When I got to college, that’s when I really started to care about my skin. I was finding myself spending so much time applying my makeup multiple times a day to cover up my acne and honestly took so much time out of my day that I could have been using to study, eat or watch a few episodes of netflix before a class. Instead I was spending time (and money!) obsessing over my skin, comparing myself to my friends, and ways to get rid of the acne. I was buying countless face washes and masks to help clear my acne, and I was probably piling so much on my face that too many products only made it worse. Each month I would have to buy more foundation from my overuse of makeup, and I wouldn’t buy cheap stuff either, and I could barely save my money. I would even put makeup on before my workouts, because I couldn’t bear to have anyone see my natural face. I was ashamed for allowing myself to cover up my face, when I knew 100% I had the most supportive friends and people in my life who wouldn’t give a shit about the condition of my face. Still, it was a total destructive cycle. I should have allowed my skin to breath, where instead I smothered it with products and makeup.
I definitely don’t believe face washes, masks and makeup are bad, trust me I love makeup and have more serums than I can count- but with my face using them so so much and so so often it only irritated my skin even more. I was so fed up and ashamed of my face that I needed to do something about it. The first dermatologist I found online, I made an appointment with. The second I got there I told him I wanted to go on Accutane. Once I read through the huge booklet of what to expect while taking the drug, I decided I was all in and up and running.

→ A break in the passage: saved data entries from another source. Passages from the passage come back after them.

(** One round in which the oldest block is the first to complete: the
    blocks that were read are written in stream order, each XORed with
    the key rotated by its index. *)
Lemma parallel_round_spec (key : list Z) (fuel : nat)
    (sched : list nat) (N index : Z) (m : machine) :
  key ≠ [] → Z.of_nat (length key) ≤ 128 →
  0 < N → 0 ≤ index → index + N < 4294967296 →
  (length (reads_until_empty (Z.to_nat N) (length key) (stdin m)).1.1 ≤ 1)%nat
  ∨ (hd 0%nat sched
     mod length (reads_until_empty (Z.to_nat N) (length key) (stdin m)).1.1)%nat
    = 0%nat →
  heap_fresh m → process_queue m = None → completion_queue m = None →
  (129 ≤ fuel)%nat → (Z.to_nat N < fuel)%nat →
  ∃ m',
    Coordinator.parallel_round fuel sched key (Z.of_nat (length key)) N m index
    = Ok (m',
          index + Z.of_nat (length (reads_until_empty (Z.to_nat N) (length key) (stdin m)).1.1),
          drop (length (reads_until_empty (Z.to_nat N) (length key) (stdin m)).1.1) sched,
          Round (Z.of_nat (length (reads_until_empty (Z.to_nat N) (length key) (stdin m)).1.1))
                ((λ c, Z.of_nat (length c)) <$>
                   (reads_until_empty (Z.to_nat N) (length key) (stdin m)).1.1)
                (length (reads_until_empty (Z.to_nat N) (length key) (stdin m)).1.1)
                (reads_until_empty (Z.to_nat N) (length key) (stdin m)).1.2,
          (reads_until_empty (Z.to_nat N) (length key) (stdin m)).1.2) ∧
    stdout m'
    = stdout m ++
      concat (imap (λ j c, xor_block c (rotated key (index + Z.of_nat j)))
                   (reads_until_empty (Z.to_nat N) (length key) (stdin m)).1.1) ∧
    stdin m' = (reads_until_empty (Z.to_nat N) (length key) (stdin m)).2 ∧
    heap_fresh m' ∧ process_queue m' = None ∧ completion_queue m' = None ∧
    (heap m = ∅ → heap m' = ∅).
Proof.
  intros Hne Hlen HN Hindex Hmax Horder Hfresh Hpq Hcq Hfuel HfuelN.
  assert (0 < length key)%nat as Hpos by (destruct key; simpl; [done | lia]).
  destruct (submit_loop_spec (Z.to_nat N) m [] index 0 [] fuel
              (Z.of_nat (length key)) N)
    as (m1 & new & Hsub & Hin1 & Hout1 & Hcq1 & Hpq1 & Hnd1 & Hfresh1
        & Hdata1 & Hold1); try lia; try done.
  { constructor. }
  { simpl. lia. }
  assert (Hdom1 : heap m = ∅ → ∀ x, is_Some (heap m1 !! x) → x ∈ new).
  { intros Hempty.
    edestruct (submit_loop_allocated (Z.to_nat N) m [] index 0 [] fuel
                 (Z.of_nat (length key)) N) as (l' & Hq' & Hdom);
      [exact Hfresh | by rewrite Hpq | constructor | simpl; lia | |
       exact Hsub |].
    - intros x [b Hb]. by rewrite Hempty, lookup_empty in Hb.
    - simpl in Hq', Hdom, Hpq1.
      by rewrite (is_queue_unique _ _ _ _ Hpq1 Hq'). }
  rewrite Nat2Z.id in *. simpl in Hpq1, Hnd1.
  destruct (reads_until_empty_facts (Z.to_nat N) (length key) (stdin m) Hpos)
    as (Hchunks & _ & Hquit & Hfull).
  set (r := reads_until_empty (Z.to_nat N) (length key) (stdin m)) in *.
  assert (length r.1.1 ≤ Z.to_nat N)%nat as Hcount.
  { destruct (r.1.2) eqn:Hq; [specialize (Hquit eq_refl) | specialize (Hfull eq_refl)]; lia. }
  assert (length new = length r.1.1) as Hnew.
  { apply (f_equal length) in Hdata1.
    by rewrite !length_fmap, length_imap in Hdata1. }
  unfold Coordinator.parallel_round. rewrite Hsub, bind_Ok_l.
  cbv beta iota. rewrite Z.add_0_l, Nat2Z.id, <- Hnew.
  rewrite take_blocks_spec by done. rewrite bind_Ok_l. cbv beta iota.
  rewrite uint_small by lia.
  destruct (complete_oldest_first_spec key fuel Hne Hlen Hfuel new
              (set_process_queue m1 None) sched)
    as (m2 & Hrun & Hq2 & Hold2 & Hnew2 & Hbrk2 & Hpq2 & Hin2 & Hout2).
  { by rewrite Hnew. }
  { simpl. by rewrite Hcq1, Hcq. }
  { done. }
  { simpl. rewrite (indices_of_data _ _ _ Hdata1).
    apply submitted_indices_sorted; lia. }
  { simpl. apply Forall_forall. intros x Hx.
    apply list_elem_of_lookup in Hx as (j & Hj).
    apply (f_equal (λ l, l !! j)) in Hdata1.
    rewrite !list_lookup_fmap, Hj in Hdata1. simpl in Hdata1.
    destruct (imap _ _ !! j) as [d|] eqn:Hd; [| done].
    exists d. split; [by injection Hdata1 |].
    eapply (proj1 (Forall_forall _ _)); [| by eapply list_elem_of_lookup_2].
    apply submitted_blocks_workable.
    eapply Forall_impl; [exact Hchunks |]. simpl. intros c [? ?]. done. }
  { simpl. lia. }
  rewrite Hrun, bind_Ok_l. cbv beta iota. simpl in Hq2.
  destruct (drain_spec new m2 (completion_queue m2) 0 fuel)
    as (m3 & Hdrain & Hout3 & Hheap3 & Hbrk3 & Hin3 & Hpq3 & Hcq3);
    [done | done | lia |].
  rewrite Hdrain, bind_Ok_l. cbv beta iota. simpl in *.
  eexists. split; [by rewrite Hnew |]. simpl.
  split_and!; try congruence.
  - rewrite Hout3, Hout2, Hout1. f_equal. f_equal.
    apply list_eq. intros j.
    rewrite list_lookup_fmap, list_lookup_imap.
    apply (f_equal (λ l, l !! j)) in Hdata1.
    rewrite !list_lookup_fmap, list_lookup_imap in Hdata1.
    destruct (new !! j) as [x|] eqn:Hx, (r.1.1 !! j) as [c|] eqn:Hc;
      simpl in *; try done.
    injection Hdata1 as Hdata1. f_equal.
    assert (x ∈ new) as Hxin by (by eapply list_elem_of_lookup_2).
    specialize (Hnew2 x Hxin). rewrite Hdata1 in Hnew2.
    cbn [fmap option_fmap option_map] in Hnew2.
    assert (length c ≤ length key)%nat as Hc'.
    { rewrite Forall_forall in Hchunks.
      apply (Hchunks c). by eapply list_elem_of_lookup_2. }
    pose proof (written_transformed key (Z.of_nat (length key)) index j c Hc')
      as Hw.
    apply lookup_lt_Some in Hc.
    rewrite uint_small in Hw by lia. rewrite <- Hw.
    unfold data_of in Hnew2. destruct (heap m2 !! x) as [b|]; [| done].
    apply (inj Some) in Hnew2. by rewrite <- Hnew2.
  - unfold heap_fresh. simpl. intros x Hx. rewrite Hheap3.
    destruct (lookup_foldr_delete (heap m2) new x) as [-> | ->]; [done |].
    apply data_of_None.
    assert (x ∉ new) as Hxn.
    { intros Hin.
      pose proof (is_queue_below_brk m1 new Hfresh1 Hpq1 x Hin). lia. }
    rewrite Hold2 by done. apply data_of_None. apply Hfresh1. lia.
  - intros Hempty. rewrite Hheap3. apply map_empty. intros x.
    destruct (decide (x ∈ new)) as [Hx | Hx];
      [by apply lookup_foldr_delete_elem |].
    rewrite lookup_foldr_delete_other by done.
    apply data_of_None. rewrite Hold2 by done. apply data_of_None.
    apply eq_None_not_Some. intros Hsome. by apply Hx, Hdom1.
Qed.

My Accutane experience deserves a whole other blog post, so that will come in the near future. But I ran through five months of Accutane, overall having a positive experience. The outcome for me could not have been better. Sure, I still have breakouts, I never assumed it would be 100% perfect since our skin can be dependent on so many other factors like our hormones, what we eat and drink, sleep, exercise, the weather, skincare routine, the list goes on.
I have found over the past two years that for me, keeping my skincare routine simple is best. Now some people’s skin thrives off of continuous moisturizing and masks, and that’s totally okay! It’s so easy to compare our routine to someone else’s, but we need to remember that just like our bodies, our skin is different and has different needs. Nowadays, my routine includes a basic drugstore face wash, a retinol face wash maybe 2-3 times a week, and applying Tula’s hydrating day and night moisturizer in the morning and night. I went through a period of time where I tried developing a routine twice a day that involved washing my face, applying a few serums, and moisturizers, and it just didn’t work for my skin, but worked for some of my friends! It’s so important to understand your skin and what it needs to thrive. I find it so easy to get caught up in everything the media is telling us about skincare, where you feel like you need to buy every product on the market. What matters is feeling comfortable in your own skin and knowing what’s right for you.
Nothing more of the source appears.